#[export] Instance Zexternals : Externals Zscalar := {
  kwargs := Z;
  almost_equal := z_almost_equal;
  np_linalg_norm := z_norm;
  norm_axis_angle := z_norm_axis_angle;
  norm_compact_axis_angle := z_norm_compact_axis_angle;
  matrix_from_euler_xyz := z_matrix_from_euler_xyz;
  matrix_from_euler_zyx := z_matrix_from_euler_zyx
}.

End ZModel.

(** ** Tactics *)

(** Split a matrix or vector of known size into its entries. *)
Ltac explode H :=
  repeat match type of H with
         | context [length ?r] =>
             is_var r; destruct r as [|? r]; simpl in H; try discriminate H
         end;
  clear H.

(** ** Properties of the assertion helpers *)

Section TestingFacts.

Context {K : Scalar} {E : Externals K}.

Lemma shape_eqb_refl (s : list nat) : shape_eqb s s = true.
Proof.
  unfold shape_eqb. destruct (list_eq_dec Nat.eq_dec s s); congruence.
Qed.

Lemma shape_eqb_eq (s1 s2 : list nat) : shape_eqb s1 s2 = true <-> s1 = s2.
Proof.
  unfold shape_eqb. destruct (list_eq_dec Nat.eq_dec s1 s2); split; congruence.
Qed.

Lemma np_any_sign_pairs (d1 d2 : list T) :
  np_any (map (fun xy => negb (eqb (fst xy) (snd xy)))
              (combine (map sgn d1) (map sgn d2)))
  = existsb (fun xy => negb (eqb (sgn (fst xy)) (sgn (snd xy))))
            (combine d1 d2).
Proof.
  revert d2. induction d1 as [|x d1 IH]; intros [|y d2]; simpl; trivial.
  unfold np_any in IH. now rewrite IH.
Qed.

Lemma signs_differ_same_shape (a1 a2 : ndarray K) :
  shape a1 = shape a2 ->
  signs_differ a1 a2 = Ok (sign_patterns_disagree a1 a2).
Proof.
  intros Hs. unfold signs_differ, np_not_equal, sign_patterns_disagree.
  simpl. rewrite Hs, shape_eqb_refl. simpl. now rewrite np_any_sign_pairs.
Qed.

Lemma np_neg_involutive (a : ndarray K) :
  (forall x : T, opp (opp x) = x) -> np_neg (np_neg a) = a.
Proof.
  intros Hopp. destruct a as [s d]. unfold np_neg. simpl. f_equal.
  rewrite map_map. induction d as [|x d IH]; simpl; [trivial|].
  now rewrite Hopp, IH.
Qed.

(** The whole run of [assert_quaternion_equal]: one verdict, no warning. *)
Lemma assert_quaternion_equal_run (kw : kwargs) (q1 q2 : ndarray K) w :
  assert_quaternion_equal kw q1 q2 w
  = (if almost_equal kw q1 q2 || almost_equal kw q1 (np_neg q2)
     then Ok tt else Raise AssertionError, w).
Proof.
  unfold assert_quaternion_equal, try_except, assert_array_almost_equal.
  destruct (almost_equal kw q1 q2); simpl; [reflexivity|].
  destruct (almost_equal kw q1 (np_neg q2)); reflexivity.
Qed.

(** C5: [assert_quaternion_equal(q1, q2)] raises [AssertionError] exactly
    when [q1] agrees within tolerance neither with [q2] nor with [-q2],
    it raises nothing else and returns exactly when one comparison
    succeeds; and [assert_quaternion_equal(q, -q)] returns for every
    quaternion [q] (unit or not) that the comparison accepts against
    itself, negation of entries being an involution. *)
Theorem assert_quaternion_equal_raises_iff :
  (forall (kw : kwargs) (q1 q2 : ndarray K) w,
      (fst (assert_quaternion_equal kw q1 q2 w) = Raise AssertionError <->
       almost_equal kw q1 q2 = false /\
       almost_equal kw q1 (np_neg q2) = false) /\
      (fst (assert_quaternion_equal kw q1 q2 w) = Ok tt <->
       almost_equal kw q1 q2 = true \/
       almost_equal kw q1 (np_neg q2) = true) /\
      (fst (assert_quaternion_equal kw q1 q2 w) = Ok tt \/
       fst (assert_quaternion_equal kw q1 q2 w) = Raise AssertionError) /\
      snd (assert_quaternion_equal kw q1 q2 w) = w) /\
  ((forall x : T, opp (opp x) = x) ->
   forall (kw : kwargs) (q : ndarray K) w,
     almost_equal kw q q = true ->
     assert_quaternion_equal kw q (np_neg q) w = (Ok tt, w)).
Proof.
  split.
  - intros kw q1 q2 w. rewrite assert_quaternion_equal_run. simpl.
    destruct (almost_equal kw q1 q2), (almost_equal kw q1 (np_neg q2));
      simpl; repeat split; intros; try tauto; try congruence;
      try (destruct H; congruence); intuition congruence.
  - intros Hopp kw q w Hrefl. rewrite assert_quaternion_equal_run.
    rewrite (np_neg_involutive q Hopp), Hrefl.
    now rewrite orb_true_r.
Qed.

(** C10: [assert_quaternion_equal] validates and normalises nothing:
    [assert_quaternion_equal(q, q)] returns for every array [q] the
    comparison accepts against itself, whatever its norm; the outcome for
    a pair is the disjunction of the two entry-wise comparisons; and the
    run is the same under any other norm, normalisation or conversion
    helper. *)
Theorem assert_quaternion_equal_no_validation :
  (forall (kw : kwargs) (q : ndarray K) w,
      almost_equal kw q q = true ->
      assert_quaternion_equal kw q q w = (Ok tt, w)) /\
  (forall (kw : kwargs) (q1 q2 : ndarray K) w,
      fst (assert_quaternion_equal kw q1 q2 w) = Ok tt <->
      almost_equal kw q1 q2 || almost_equal kw q1 (np_neg q2) = true) /\
  (forall nrm naa ncaa mxyz mzyx (kw : kwargs) (q1 q2 : ndarray K) w,
      @assert_quaternion_equal K
        (@Build_Externals K kwargs almost_equal nrm naa ncaa mxyz mzyx)
        kw q1 q2 w
      = assert_quaternion_equal kw q1 q2 w).
Proof.
  split; [|split].
  - intros kw q w Hrefl. rewrite assert_quaternion_equal_run.
    now rewrite Hrefl.
  - intros kw q1 q2 w. rewrite assert_quaternion_equal_run. simpl.
    destruct (almost_equal kw q1 q2 || almost_equal kw q1 (np_neg q2));
      split; congruence.
  - reflexivity.
Qed.


(** Two calls of a conversion and the comparison of what they return:
    the outcome, and the warnings of the conversions that ran. *)
Lemma convert_compare_run
    (conv : ndarray K -> result (ndarray K) * list warning)
    (kw : kwargs) (e1 e2 : ndarray K) w :
  bind (call (conv e1))
       (fun R1 => bind (call (conv e2))
                       (fun R2 => assert_array_almost_equal kw R1 R2)) w
  = match fst (conv e1) with
    | Raise e => (Raise e, w ++ snd (conv e1))
    | Ok R1 =>
        match fst (conv e2) with
        | Raise e => (Raise e, (w ++ snd (conv e1)) ++ snd (conv e2))
        | Ok R2 =>
            (if almost_equal kw R1 R2 then Ok tt else Raise AssertionError,
             (w ++ snd (conv e1)) ++ snd (conv e2))
        end
    end.
Proof.
  unfold bind, call, assert_array_almost_equal, ret, raise.
  destruct (conv e1) as [[R1|x1] w1]; simpl; trivial.
  destruct (conv e2) as [[R2|x2] w2]; simpl; trivial.
  destruct (almost_equal kw R1 R2); reflexivity.
Qed.

(** The run of the two deprecated helpers after their warning. *)
Lemma assert_euler_xyz_equal_run (kw : kwargs) (e1 e2 : ndarray K) w :
  assert_euler_xyz_equal kw e1 e2 w
  = bind (call (matrix_from_euler_xyz e1))
         (fun R1 => bind (call (matrix_from_euler_xyz e2))
                         (fun R2 => assert_array_almost_equal kw R1 R2))
      (w ++ [mk_warning
               "assert_euler_xyz_equal will be removed in version 2.0.0"
               DeprecationWarning 2]).
Proof. reflexivity. Qed.

Lemma assert_euler_zyx_equal_run (kw : kwargs) (e1 e2 : ndarray K) w :
  assert_euler_zyx_equal kw e1 e2 w
  = bind (call (matrix_from_euler_zyx e1))
         (fun R1 => bind (call (matrix_from_euler_zyx e2))
                         (fun R2 => assert_array_almost_equal kw R1 R2))
      (w ++ [mk_warning
               "assert_euler_zyx_equal will be removed in version 2.0.0"
               DeprecationWarning 2]).
Proof. reflexivity. Qed.

Lemma convert_compare_log
    (conv : ndarray K -> result (ndarray K) * list warning)
    (kw : kwargs) (e1 e2 : ndarray K) w (d : warning) :
  exists rest,
    snd (bind (call (conv e1))
              (fun R1 => bind (call (conv e2))
                              (fun R2 => assert_array_almost_equal kw R1 R2))
              (w ++ [d]))
    = w ++ d :: rest.
Proof.
  rewrite convert_compare_run.
  destruct (fst (conv e1)) as [R1|x1].
  - exists (snd (conv e1) ++ snd (conv e2)).
    destruct (fst (conv e2)) as [R2|x2]; simpl;
      now rewrite <- !app_assoc.
  - exists (snd (conv e1)). simpl. now rewrite <- app_assoc.
Qed.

§ **TASK ITEM**: Give back exactly the lines above starting at the line where "(** ** Properties of the assertion helpers *)" appears and ending at the line where "shape a1 = shape a2 ->" appears, both included, with no other lines.

§ **EXERCISE OUTPUT**:
(** ** Properties of the assertion helpers *)

Section TestingFacts.

Context {K : Scalar} {E : Externals K}.

Lemma shape_eqb_refl (s : list nat) : shape_eqb s s = true.
Proof.
  unfold shape_eqb. destruct (list_eq_dec Nat.eq_dec s s); congruence.
Qed.

Lemma shape_eqb_eq (s1 s2 : list nat) : shape_eqb s1 s2 = true <-> s1 = s2.
Proof.
  unfold shape_eqb. destruct (list_eq_dec Nat.eq_dec s1 s2); split; congruence.
Qed.

Lemma np_any_sign_pairs (d1 d2 : list T) :
  np_any (map (fun xy => negb (eqb (fst xy) (snd xy)))
              (combine (map sgn d1) (map sgn d2)))
  = existsb (fun xy => negb (eqb (sgn (fst xy)) (sgn (snd xy))))
            (combine d1 d2).
Proof.
  revert d2. induction d1 as [|x d1 IH]; intros [|y d2]; simpl; trivial.
  unfold np_any in IH. now rewrite IH.
Qed.

Lemma signs_differ_same_shape (a1 a2 : ndarray K) :
  shape a1 = shape a2 ->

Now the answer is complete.